Abstract

The series of cyanide-bridged coordination polymers [(P² )CuCN]_n (1), [(P² )Cu{M(CN)₂ }]_n (M=Cu 3, Ag 4, Au 5) and molecular tetrametallic clusters [{(P⁴ )MM'(CN)}₂ ]²⁺ (MM'=Cu₂ 6, Ag₂ 7, AgCu 8, AuCu 9, AuAg 10) were obtained using the bidentate P² and tetradentate P⁴ phosphane ligands (P² =1,2-bis(diphenylphosphino)benzene; P⁴ =tris(2-diphenylphosphinophenyl)phosphane).
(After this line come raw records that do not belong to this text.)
Lemma convert_ignores_trailing_text_witness :
  "12" ≠ "" ∧ all_digits "12" = true ∧ plain_tail "abc"
  ∧ convert (request_of "A" "B" ("12" +:+ "abc")) rates_AB None
    = convert (request_of "A" "B" "12") rates_AB None.
Proof.
  assert ("12" ≠ "") as H1 by discriminate.
  assert (all_digits "12" = true) as H2 by reflexivity.
  assert (plain_tail "abc") as H3 by (repeat split; discriminate).
  split; [exact H1 |]. split; [exact H2 |]. split; [exact H3 |].
  exact (convert_ignores_trailing_text "A" "B" "12" "abc" rates_AB None H1 H2 H3).
Defined.

(** X12. Filling the empty form in any order gives the same state: whichever
    of the two currencies and the amount is entered last, only that last edit
    can convert, and [toAmount] ends as the conversion of the three values
    from the initial empty text. *)
Theorem form_fill_order_irrelevant rates (fc tc amt : string)
  (calls : list (string * option string)) :
  calls ∈ permutations [("fromCurrency", Some fc); ("toCurrency", Some tc);
                         ("fromAmount", Some amt)] ->
  edits rates initial_formData calls =
    <["toAmount" := convert (request_of fc tc amt) rates (Some "")]>
      (<["fromAmount" := Some amt]>
         (<["toCurrency" := Some tc]>
            (<["fromCurrency" := Some fc]> initial_formData))).
Proof. apply edits_any_order. Qed.

Lemma form_fill_order_irrelevant_witness :
  [("fromAmount", Some "10"); ("toCurrency", Some "B");
   ("fromCurrency", Some "A")]
    ∈ permutations [("fromCurrency", Some "A"); ("toCurrency", Some "B");
                     ("fromAmount", Some "10")]
  ∧ edits rates_AB initial_formData
      [("fromAmount", Some "10"); ("toCurrency", Some "B");
       ("fromCurrency", Some "A")] !! "toAmount"
    = Some (Some "5.000000").
Proof.
  assert ([("fromAmount", Some "10"); ("toCurrency", Some "B");
           ("fromCurrency", Some "A")]
            ∈ permutations [("fromCurrency", Some "A"); ("toCurrency", Some "B");
                             ("fromAmount", Some "10")]) as H.
  { cbn. repeat first [ by apply list_elem_of_here | apply list_elem_of_further ]. }
  split; [exact H |].
  rewrite (form_fill_order_irrelevant rates_AB "A" "B" "10" _ H).
  rewrite lookup_insert_eq. by vm_compute.
Defined.

End HandlerMore.

(** ** The wallet page *)
Section WalletRows.
Import JS WalletPage.

Implicit Types (b lhs rhs : WalletBalance) (l balances : list WalletBalance).

Lemma priority_rank_cases (s : string) :
  priority_rank s ∈ [100; 50; 30; 20; -99]%Z.
Proof.
  unfold priority_rank, SwapForm.Object_get. cbn -[String.eqb].
  repeat match goal with
         | |- context [String.eqb ?a s] =>
             destruct (String.eqb a s); [simpl; set_solver |]
         end.
  simpl. set_solver.
Qed.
All title complexes were crystallographically characterized to reveal a zig-zag chain arrangement for 1 and 3-5, whereas 6-10 possess metallocyclic frameworks with different degree of metal-metal bonding. The d¹⁰ -d¹⁰ interactions were evaluated by the quantum theory of atoms in molecules (QTAIM) computational approach. The photophysical properties of 1-10 were investigated in the solid state and supported by theoretical analysis. The emission of compounds 1 and 3-5, dominated by metal-to-ligand charge transfer (MLCT) transitions located within {CuP² } motifs, is compatible with thermally activated delayed fluorescence (TADF) behaviour and a small energy gap between the T₁ and S₁ excited states. The luminescence characteristics of 6-10 are strongly dependent on the composition of the metal core; the emission band maxima vary in the range 484-650 nm with quantum efficiency reaching 0.56 (6). The origin of the emission for 6-8 and 10 at room temperature is assigned to delayed fluorescence. AuCu cluster 9, however, exhibits only phosphorescence that corresponds to theoretically predicted large value ΔE(S₁ -T₁ ). DFT simulation highlights a crucial impact of metallophilic bonding on the nature and energy of the observed emission, the effect being greatly enhanced in the excited state.